Oil rebounds from this week’s unprecedented wipeout with May futures contract prices edging just above zero
- May contracts edged up to US$2 a barrel after sinking to a record low of minus US$40.32 during Monday’s trading
- Futures contracts for June delivery rose to US$22 a barrel
Oil rebounded in Asian trading, after plunging below zero for the first time in history amid rapidly filling American storage tanks, as the US benchmark’s May contract entered its final trading session.
Futures in New York traded at around US$2 a barrel after sinking to as low as minus US$40.32 during Monday’s jaw-dropping collapse. The June contract, however, which had trading volumes more than 40 times higher, rose toward US$22. The spread between the two reflects the growing fear that those who take physical delivery of crude in the near future may not find any outlet or storage for those barrels as refineries curb operations.
With the coronavirus pandemic bringing the US and much of the global economy to a standstill, processors are using far less crude, leaving so much unused oil sloshing around that American energy companies are running out of room to store it. And if there’s no place to put the oil, nobody wants a crude contract that is about to come due.
“An unprecedented collapse to minus US$40 oil at the US benchmark had a lot to do with the expiry of the May contract,” said Jason Bordoff, director of the Centre on Global Energy Policy at Columbia University and a former White House energy adviser. But it also “reveals significant underlying structural problems as storage capacity fills up that will hang over US prices until supply shuts in and OPEC+ cuts begin to bite,” he said.

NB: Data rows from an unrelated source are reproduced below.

Lemma ReadAt_buffered h off bs rest :
  hpf_ok h → windowed h → durable h off (bs ++ rest) → rest ≠ [] →
  ∃ pr, ReadAt h (length bs) off true = Ret (set_preReader h pr, inr bs) ∧
    hpf_ok (set_preReader h pr) ∧ windowed (set_preReader h pr).
Proof.
  intros [Hok Hroom] Hwin (_ & f & pre & post & Hf & Hd & Hp) Hr.
  set (id := Z.quot off (blockSize h)) in *. set (pos := Z.rem off (blockSize h)) in *.
  assert (take (length bs) (drop (Z.to_nat pos) (f_data f)) = bs) as Hbs.
  { rewrite Hd, <- Hp. unfold zlen. rewrite Nat2Z.id, drop_app_length, <- app_assoc.
    apply take_app_length. }
  assert (0 ≤ pos ∧ pos + zlen bs < zlen (f_data f)) as [Hp0 Hp1].
  { rewrite <- Hp, Hd. assert (0 < zlen rest) by (destruct rest; [done|zlen]). zlen. }
  assert (∃ pr, set_preReader h pr = h) as [pr0 Epr0] by (exists (preReader h); by destruct h).
  unfold ReadAt, readAtWithBuf. cbv zeta. fold id pos. rewrite Hf.
  destruct (TryRead_ok h f id pos (length bs) Hok Hf) as [(_ & _ & ->)|[_ ->]]; cbn [mbind outcome_bind].
  { exists pr0. by rewrite Epr0, Hbs. }
  destruct (_ || _) eqn:Eb.
  { rewrite (os_ReadAt_mid f pre bs (rest ++ post)); [|by rewrite Hd, <- app_assoc|done].
    exists pr0. by rewrite Epr0. }
  apply orb_false_iff in Eb as [Eb1%Z.leb_gt Eb2%Z.ltb_ge].
  destruct (PreReader_fill_ok h f id pos) as (pr & err & -> & Herr & Hok' & Hwin' & Hid & Hst & Hen);
    [done|done|done|pose proof (zlen_nonneg bs); lia|]. cbn [mbind outcome_bind].
  exists pr. split; [|by split].
  destruct (TryRead_ok (set_preReader h pr) f id pos (length bs) Hok' Hf) as [(_ & _ & E)|[Hno _]].
  - cbn [preReader set_preReader] in E. rewrite E, Hbs. cbn [mbind outcome_bind]. by destruct Herr as [->| ->].
  - exfalso. apply Hno. unfold in_window. cbn. rewrite Hid, Hst, Hen. unfold zlen in *. lia.
Qed.

(** ** The interface *)

#[export] Instance HPFile_AppendFile : AppendFile HPFile := {|
  af_Append := Append;
  af_ReadAt := ReadAt;
  af_Size := Size;
  af_Flush := flush;
  af_Truncate := Truncate;
  af_PruneHead := PruneHead
|}.

Lemma Flush_ok h :
  hpf_ok h → ∃ h', flush h = Ret h' ∧ hpf_ok h' ∧ keeps h h' ∧ flushed h' ∧ Size h' = Size h.
Proof.
  intros [Hok Hr]. destruct (flush_ok h Hok) as (h' & E & Hok' & X & Hfl).
  pose proof (ext_latest _ _ _ X) as El. rewrite zlen_nil in El.
  pose proof (ext_blockSize _ _ _ X) as Eb. pose proof (ext_largestID _ _ _ X) as Eid.
  exists h'. split; [done|]. split; [split; [done|lia]|].
  split; [by eapply extends_keeps|]. split; [done|]. unfold Size. rewrite Eb, El, Eid. lia.
Qed.

Lemma keeps_set_preReader h pr : (windowed h → windowed (set_preReader h pr)) → keeps h (set_preReader h pr).
Proof.
  intros Hw. split_and!; [done..| | |done].
  - intros id d Hv. exists []. by rewrite app_nil_r.
  - intros id g Hg. exists g, []. by rewrite app_nil_r.
Qed.

#[export] Program Instance HPFile_AppendFileLaws : AppendFileLaws HPFile := {|
  af_ok := hpf_ok;
  af_flushed := flushed;
  af_limit := bufferSize;
  af_holds := holds;
  af_durable := durable;
  af_block := blockSize;
  af_window := windowed;
  af_keeps := keeps
|}.
Next Obligation. apply holds_keeps. Qed.
Next Obligation. intros f f' (_ & E & _). exact E. Qed.
Next Obligation. intros f f' (E & _). exact E. Qed.
Next Obligation. intros f f' (_ & _ & _ & _ & Hw). exact Hw. Qed.
Next Obligation. apply durable_flushed. Qed.
Next Obligation. apply durable_keeps. Qed.
Next Obligation. apply durable_prefix. Qed.
Next Obligation. apply durable_join. Qed.
Next Obligation. apply Append_ok. Qed.
Next Obligation. apply Flush_ok. Qed.
Next Obligation. apply ReadAt_direct. Qed.
Next Obligation.
  intros f off bs rest Hok Hw Hh Hr.
  destruct (ReadAt_buffered f off bs rest Hok Hw Hh Hr) as (pr & E & Hok' & Hw').
  exists (set_preReader f pr). split_and!; [done|done|done|by apply keeps_set_preReader|done].
Qed.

The extreme moves in West Texas Intermediate crude show just how oversupplied the US oil market has become. Global benchmark Brent, by contrast, is trading above US$26 a barrel as demand in China recovers. The WTI June contract is likely to see downward pressure in coming weeks and there will be a “violent rebalancing” in American production as storage fills up, Goldman Sachs said in a note.
Oil prices have plunged as coronavirus infections surge, prompting lockdowns and travel bans that have led to a collapse in consumption. The breakdown of the OPEC+ alliance in early March compounded the situation, while the subsequent output-cut agreement proved too little and too late in the face of a one-third collapse in global demand.